(** Refutation of C1 as stated: [s.Start()] returns nil before any signal
    and its goroutine is joined by nobody; in every continuation without a
    signal the context is still not done and [s.Stop()] has not been
    called. *)
Lemma start_nil_never_drains :
  run any_component ok_world trace_start_nil init
    = Some (after any_component ok_world trace_start_nil) ∧
  Forall (λ l, l ≠ Signal) trace_start_nil ∧
  result (t_start (after any_component ok_world trace_start_nil)) = Some None ∧
  ∀ tr' s',
    Forall (λ l, l ≠ Signal) tr' →
    run any_component ok_world tr' (after any_component ok_world trace_start_nil)
      = Some s' →
    ctx_done s' = false ∧ stop_calls s' = 0%nat.
Proof.
  split; [vm_compute; reflexivity|].
  split; [repeat constructor; discriminate|].
  split; [vm_compute; reflexivity|].
  intros tr' s' Htr Hrun.
  apply (start_nil_no_drain any_component ok_world
           (after any_component ok_world trace_start_nil) tr' s');
    [| vm_compute; reflexivity | vm_compute; reflexivity | exact Htr | exact Hrun].
  apply (reachable_inv any_component). exists trace_start_nil.
  vm_compute; reflexivity.
Qed.

Lemma phase_error_result k s e :
  phase_error k s = Some e ↔ result (task k s) = Some (Some e).
Proof.
  unfold phase_error. destruct (result (task k s)) as [[e'|]|]; naive_solver.
Qed.

(** Where the goroutines rest after an error from [s.Start()]. *)
Lemma start_error_rest w s e :
  Inv w s → phase_error Start s = Some e → quiescent w s →
  eg_cancel s = true ∧ ctx_done s = true ∧ stop_calls s = 1%nat.
Proof.
  intros [Hwg _ Hcp _ Hgerr Hcancel _ _ _ _ Hshape] Herr [Hmain Htask].
  pose proof (Htask Start) as Hstart. pose proof (Htask Stop) as Hstop.
  clear Htask. revert Hwg Hcp Hgerr Hcancel Hshape Herr Hmain Hstart Hstop.
  unfold task_step, main_step, pc_shape, gerr_shape, phase_error, ctx_done.
  destruct s as [p sv nt sd ec n eo ge ts tp sc sp lg]; simpl.
  intros -> -> Hgerr Hcancel Hshape Herr Hmain Hstart Hstop.
  destruct ts as [| | |r|r|r|r]; try done. simpl in *.
  destruct r as [e'|]; simplify_eq/=.
  assert (ec = true) as ->.
  { apply Hcancel. destruct ge; [done|]. by destruct Hgerr. }
  rewrite orb_true_r in *. split; [done|]. split; [done|].
  destruct p; destruct_and?; simplify_eq/=; try done.
  - destruct tp; simplify_eq/=; done.
  - destruct_or?; destruct_and?; [done|]. destruct tp; simplify_eq/=; done.
Qed.
(** X3.  Notes are never lost: whatever was in the notes of a booking
    before a call is a prefix of its notes after it (a rejection or
    cancellation reason is appended, nothing is overwritten). *)
Theorem updateBookingStatus_keeps_notes (now : Z) (req : Request.t) (db : DB)
    (b : Booking.t) (n : string) :
  bookings db !! Request.param req = Some b →
  Booking.notes b = Some n →
  ∃ b' more, bookings (updateBookingStatus now req db).2 !! Request.param req
               = Some b'
             ∧ Booking.notes b' = Some (n +:+ more).
Proof.
  intros Hb Hn.
  destruct (updateBookingStatus_store now req db)
    as [[_ ->] | (u & d & b0 & message & data & _ & _ & Hb0 & Hswitch & _ & ->)].
  - exists b, "". by rewrite append_nil_r.
  - rewrite Hb in Hb0. simplify_eq. simpl.
    apply switch_action_update in Hswitch as [_ Hnotes].
    destruct (Hnotes n Hn) as [more Hmore].
    exists (apply_update data b0), more. by rewrite lookup_insert_eq.
Qed.





End Status_updates.

Lemma updateBookingStatus_final_witness :
  Response.status
    (BookingController.updateBookingStatus (H := Sample.platform) 7000
       (Request.mk (Sample.as_user Sample.tara "TUTOR") Sample.booking1
          (Sample.action_body "cancel"))
       Sample.db).1 ≠ 200%Z
  ∧ (BookingController.updateBookingStatus (H := Sample.platform) 7000
       (Request.mk (Sample.as_user Sample.tara "TUTOR") Sample.booking1
          (Sample.action_body "cancel"))
       Sample.db).2 = Sample.db.
Proof.
  apply (updateBookingStatus_final (H := Sample.platform) 7000
           (Request.mk (Sample.as_user Sample.tara "TUTOR") Sample.booking1
              (Sample.action_body "cancel"))
           Sample.db (Sample.booking_row Sample.booking1 1000 COMPLETED)).
  - reflexivity.
  - right. right. reflexivity.
Defined.

Lemma updateBookingStatus_keeps_notes_witness :
  ∃ b' more,
    bookings
      (BookingController.updateBookingStatus (H := Sample.platform) 100
         (Request.mk (Sample.as_user Sample.alice "STUDENT") Sample.booking4
            (Fixture.reason_body "cancel" "I am ill"))
         Fixture.noted_db).2 !! Sample.booking4 = Some b'
    ∧ Booking.notes b' = Some ("Chapter 3, exercises" +:+ more).
Proof.
  apply (updateBookingStatus_keeps_notes (H := Sample.platform) 100
           (Request.mk (Sample.as_user Sample.alice "STUDENT") Sample.booking4
              (Fixture.reason_body "cancel" "I am ill"))
           Fixture.noted_db
           (Booking.mk Sample.booking4 Sample.alice Sample.tara 6000 (Js.of_Z 60)
              (Some "Algebra") (Some "Chapter 3, exercises") PENDING)).
  - reflexivity.
  - reflexivity.
Defined.


(* ===================================================================== *)
(** ** GET /api/bookings *)
(* ===================================================================== *)

Section Booking_listing.
Context `{Runtime}.
Import BookingListing.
# # #
Work order: The stopping point is the line containing "assert (ec = true) as ->.". Reproduce exactly every line of the material from the first through that one.

Answer box:
(** Refutation of C1 as stated: [s.Start()] returns nil before any signal
    and its goroutine is joined by nobody; in every continuation without a
    signal the context is still not done and [s.Stop()] has not been
    called. *)
Lemma start_nil_never_drains :
  run any_component ok_world trace_start_nil init
    = Some (after any_component ok_world trace_start_nil) ∧
  Forall (λ l, l ≠ Signal) trace_start_nil ∧
  result (t_start (after any_component ok_world trace_start_nil)) = Some None ∧
  ∀ tr' s',
    Forall (λ l, l ≠ Signal) tr' →
    run any_component ok_world tr' (after any_component ok_world trace_start_nil)
      = Some s' →
    ctx_done s' = false ∧ stop_calls s' = 0%nat.
Proof.
  split; [vm_compute; reflexivity|].
  split; [repeat constructor; discriminate|].
  split; [vm_compute; reflexivity|].
  intros tr' s' Htr Hrun.
  apply (start_nil_no_drain any_component ok_world
           (after any_component ok_world trace_start_nil) tr' s');
    [| vm_compute; reflexivity | vm_compute; reflexivity | exact Htr | exact Hrun].
  apply (reachable_inv any_component). exists trace_start_nil.
  vm_compute; reflexivity.
Qed.

Lemma phase_error_result k s e :
  phase_error k s = Some e ↔ result (task k s) = Some (Some e).
Proof.
  unfold phase_error. destruct (result (task k s)) as [[e'|]|]; naive_solver.
Qed.

(** Where the goroutines rest after an error from [s.Start()]. *)
Lemma start_error_rest w s e :
  Inv w s → phase_error Start s = Some e → quiescent w s →
  eg_cancel s = true ∧ ctx_done s = true ∧ stop_calls s = 1%nat.
Proof.
  intros [Hwg _ Hcp _ Hgerr Hcancel _ _ _ _ Hshape] Herr [Hmain Htask].
  pose proof (Htask Start) as Hstart. pose proof (Htask Stop) as Hstop.
  clear Htask. revert Hwg Hcp Hgerr Hcancel Hshape Herr Hmain Hstart Hstop.
  unfold task_step, main_step, pc_shape, gerr_shape, phase_error, ctx_done.
  destruct s as [p sv nt sd ec n eo ge ts tp sc sp lg]; simpl.
  intros -> -> Hgerr Hcancel Hshape Herr Hmain Hstart Hstop.
  destruct ts as [| | |r|r|r|r]; try done. simpl in *.
  destruct r as [e'|]; simplify_eq/=.
  assert (ec = true) as ->.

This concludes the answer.